→ Extracted data

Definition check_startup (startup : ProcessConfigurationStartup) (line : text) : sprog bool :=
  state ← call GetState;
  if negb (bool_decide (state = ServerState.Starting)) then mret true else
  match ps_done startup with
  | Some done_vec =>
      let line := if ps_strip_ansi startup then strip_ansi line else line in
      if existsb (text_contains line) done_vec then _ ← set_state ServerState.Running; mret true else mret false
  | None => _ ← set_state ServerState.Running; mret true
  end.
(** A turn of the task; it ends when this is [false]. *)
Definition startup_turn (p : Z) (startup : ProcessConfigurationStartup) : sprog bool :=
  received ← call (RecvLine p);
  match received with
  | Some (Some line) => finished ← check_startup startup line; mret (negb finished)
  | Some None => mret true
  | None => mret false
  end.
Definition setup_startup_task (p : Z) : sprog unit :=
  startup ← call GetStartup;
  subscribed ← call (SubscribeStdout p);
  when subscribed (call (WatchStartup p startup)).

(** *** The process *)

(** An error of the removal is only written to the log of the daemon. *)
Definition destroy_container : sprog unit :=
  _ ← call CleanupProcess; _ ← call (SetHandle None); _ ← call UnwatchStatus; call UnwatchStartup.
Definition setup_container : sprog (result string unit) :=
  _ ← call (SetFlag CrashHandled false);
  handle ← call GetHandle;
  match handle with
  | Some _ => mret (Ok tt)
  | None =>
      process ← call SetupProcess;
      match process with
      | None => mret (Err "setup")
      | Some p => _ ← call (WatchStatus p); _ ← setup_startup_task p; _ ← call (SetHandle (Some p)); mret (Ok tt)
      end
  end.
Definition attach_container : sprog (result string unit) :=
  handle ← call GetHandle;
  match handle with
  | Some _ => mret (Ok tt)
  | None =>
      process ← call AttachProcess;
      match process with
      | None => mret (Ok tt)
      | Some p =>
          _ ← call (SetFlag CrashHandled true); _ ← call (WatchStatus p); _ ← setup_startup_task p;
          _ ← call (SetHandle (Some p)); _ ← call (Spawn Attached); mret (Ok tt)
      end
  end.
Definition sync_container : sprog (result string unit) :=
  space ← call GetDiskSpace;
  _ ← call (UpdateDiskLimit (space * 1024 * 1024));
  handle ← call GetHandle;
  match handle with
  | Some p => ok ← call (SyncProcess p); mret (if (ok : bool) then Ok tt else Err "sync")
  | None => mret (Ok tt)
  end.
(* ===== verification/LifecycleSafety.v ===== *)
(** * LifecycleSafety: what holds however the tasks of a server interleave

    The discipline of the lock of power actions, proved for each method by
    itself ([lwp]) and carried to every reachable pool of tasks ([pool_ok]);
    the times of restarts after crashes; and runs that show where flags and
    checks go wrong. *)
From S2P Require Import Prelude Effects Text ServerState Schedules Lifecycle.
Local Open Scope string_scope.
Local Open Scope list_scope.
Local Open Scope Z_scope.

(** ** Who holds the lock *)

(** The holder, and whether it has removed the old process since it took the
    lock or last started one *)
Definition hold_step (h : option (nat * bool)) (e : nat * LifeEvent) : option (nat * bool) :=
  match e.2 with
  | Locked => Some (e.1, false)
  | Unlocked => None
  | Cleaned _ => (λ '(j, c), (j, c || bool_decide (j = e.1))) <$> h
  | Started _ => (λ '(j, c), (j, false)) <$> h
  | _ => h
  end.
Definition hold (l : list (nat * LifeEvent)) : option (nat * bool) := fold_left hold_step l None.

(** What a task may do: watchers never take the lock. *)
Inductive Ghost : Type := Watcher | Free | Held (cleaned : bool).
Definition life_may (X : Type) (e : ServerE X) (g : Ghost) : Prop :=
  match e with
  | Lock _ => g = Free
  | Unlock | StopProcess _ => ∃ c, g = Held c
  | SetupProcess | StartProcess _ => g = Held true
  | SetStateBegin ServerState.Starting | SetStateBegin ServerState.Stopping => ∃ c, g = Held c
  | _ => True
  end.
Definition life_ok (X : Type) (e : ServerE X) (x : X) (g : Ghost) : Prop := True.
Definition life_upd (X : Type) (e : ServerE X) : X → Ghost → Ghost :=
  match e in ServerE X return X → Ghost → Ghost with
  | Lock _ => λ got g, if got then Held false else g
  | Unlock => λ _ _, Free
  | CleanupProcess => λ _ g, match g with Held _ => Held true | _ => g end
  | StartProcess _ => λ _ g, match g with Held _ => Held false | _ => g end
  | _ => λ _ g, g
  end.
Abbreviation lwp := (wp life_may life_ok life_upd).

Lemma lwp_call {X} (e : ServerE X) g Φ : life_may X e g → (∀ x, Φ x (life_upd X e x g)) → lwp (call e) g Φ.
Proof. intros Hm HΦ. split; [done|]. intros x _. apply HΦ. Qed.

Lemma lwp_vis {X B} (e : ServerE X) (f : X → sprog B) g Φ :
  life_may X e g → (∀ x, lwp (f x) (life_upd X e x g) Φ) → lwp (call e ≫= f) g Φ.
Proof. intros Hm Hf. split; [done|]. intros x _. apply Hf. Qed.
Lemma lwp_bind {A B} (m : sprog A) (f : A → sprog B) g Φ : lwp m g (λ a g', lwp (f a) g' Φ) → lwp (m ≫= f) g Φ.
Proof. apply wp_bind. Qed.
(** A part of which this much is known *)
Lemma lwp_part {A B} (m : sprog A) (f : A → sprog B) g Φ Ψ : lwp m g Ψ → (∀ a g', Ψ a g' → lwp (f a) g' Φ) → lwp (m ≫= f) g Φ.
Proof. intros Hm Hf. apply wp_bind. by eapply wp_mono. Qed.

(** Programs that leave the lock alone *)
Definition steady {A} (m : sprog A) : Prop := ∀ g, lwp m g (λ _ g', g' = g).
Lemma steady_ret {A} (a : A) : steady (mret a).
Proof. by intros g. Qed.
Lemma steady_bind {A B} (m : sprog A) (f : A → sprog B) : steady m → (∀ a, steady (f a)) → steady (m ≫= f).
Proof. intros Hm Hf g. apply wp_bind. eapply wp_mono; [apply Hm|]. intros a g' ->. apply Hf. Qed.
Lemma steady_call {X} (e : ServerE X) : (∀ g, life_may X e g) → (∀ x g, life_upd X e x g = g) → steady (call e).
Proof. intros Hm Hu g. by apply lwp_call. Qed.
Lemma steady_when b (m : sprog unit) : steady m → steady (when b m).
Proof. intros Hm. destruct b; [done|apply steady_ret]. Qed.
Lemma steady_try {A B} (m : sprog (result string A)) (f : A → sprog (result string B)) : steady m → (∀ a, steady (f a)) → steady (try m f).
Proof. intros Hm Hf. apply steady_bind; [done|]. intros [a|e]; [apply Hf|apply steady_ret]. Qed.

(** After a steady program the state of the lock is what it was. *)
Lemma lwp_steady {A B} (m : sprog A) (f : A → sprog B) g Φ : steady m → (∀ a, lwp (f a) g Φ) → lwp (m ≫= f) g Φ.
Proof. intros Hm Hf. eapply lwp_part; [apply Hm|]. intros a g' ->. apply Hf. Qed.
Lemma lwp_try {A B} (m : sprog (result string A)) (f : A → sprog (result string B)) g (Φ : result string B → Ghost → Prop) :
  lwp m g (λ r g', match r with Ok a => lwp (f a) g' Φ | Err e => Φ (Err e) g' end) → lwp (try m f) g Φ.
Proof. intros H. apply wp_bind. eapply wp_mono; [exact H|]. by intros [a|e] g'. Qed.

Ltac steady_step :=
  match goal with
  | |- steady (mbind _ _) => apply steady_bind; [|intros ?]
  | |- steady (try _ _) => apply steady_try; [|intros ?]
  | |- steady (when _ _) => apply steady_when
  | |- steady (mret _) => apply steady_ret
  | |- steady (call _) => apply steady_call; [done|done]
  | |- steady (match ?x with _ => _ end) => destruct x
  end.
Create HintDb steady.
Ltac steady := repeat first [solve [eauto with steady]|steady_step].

→ Task requirements
Going through the records above, count the lines that include the word "negb". Give the number alone.

→ Solution
2